VW, which aspires to be the world's biggest automaker by 2018, has a fair way to go to surpass the current champion, as Toyota has forecast that 2012 sales will jump 22 percent to 9.7 million vehicles.
GM, which briefly regained the crown after Toyota's supplies were shattered by the 2011 Japanese earthquake and tsunami, has not yet forecast or released its global sales figures for last year.
VW chief Martin Winterkorn expressed confidence for the future.
"This industry remains a growth industry worldwide and in this country," Winterkorn told reporters on the eve of the Detroit auto show.
"We want to outpace the industry," he said, adding "the VW group developed extremely well in difficult conditions."
However sales chief Christian Klingler cautioned progress could be slower this year if the situation in Europe continues to deteriorate.
"Present uncertainties will intensify in 2013," he said, adding "markets remain challenging, competition is getting tougher."
The 12-brand giant's sales jumped 34 percent in the United States, eight percent in South America and 25 percent in China, VW's largest market with 2.81 million vehicles sold last year.

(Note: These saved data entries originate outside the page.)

(** * Engagement scoring of engaged-papers (lib/scoring.ts)

    A shallow embedding of the scoring module of the repository: the
    min-max [normalize] helper, the cascade scorer [computeEngagementScore]
    and the batch recomputation [computeEngagementScoresForDate].

    Conventions of the embedding.
    - A finite JavaScript [number] is a rational ([Q]); citation counts and
      epoch timestamps, which the database stores as integers, are [Z].
      Rounding of IEEE doubles is not modelled.
    - Every operation of the source that can leave the finite numbers is
      fallible: a division ([Js.div], zero divisor) and [Math.min] /
      [Math.max] over an empty argument list ([Js.Math_min],
      [Js.Math_max]) return [None] where JavaScript would produce NaN or
      an infinity.
      The scorer therefore lives in the option monad, and [Some s] means
      "returned the finite number s".
    - [new Date()] is an input of the scorer (the clock reading [now], in
      milliseconds since the epoch); the local time zone used by
      [getHours] / [getMinutes] is a section variable. *)

From Stdlib Require Import ZArith QArith Qminmax List Bool String Lia Lqa.
From Stdlib Require Import Ascii Permutation Qround.
Import ListNotations.

Local Open Scope Q_scope.

(** ** Finite numbers and the option monad *)

Module Js.

Definition bind {A B : Type} (c : option A) (k : A -> option B) : option B :=
  match c with
  | Some a => k a
  | None => None
  end.

(** [a > b] and [a === b] on finite numbers. *)
Definition gt (a b : Q) : bool := negb (Qle_bool a b).
Definition strict_eq (a b : Q) : bool := Qeq_bool a b.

The group hopes to sell "well in excess" of 600,000 Volkswagens and Audis in the United States this year, up marginally from 596,100 in 2012.
Sales were stable overall in Europe despite the economic crisis, but were down 6.5 percent in Western Europe excluding Germany at 1.85 million.
It nonetheless performed much better than the number two European automaker, France's PSA Peugeot Citroen, which saw its sales plummet 16.5 percent in 2012.
Among VW's various brands, the European crisis hit Spain's Seat hardest as sales fell 8.3 percent. The group's other brands, VW, Audi, Porsche, Skoda and its commercial vehicles, delivered gains of 4.1 to 11.7 percent.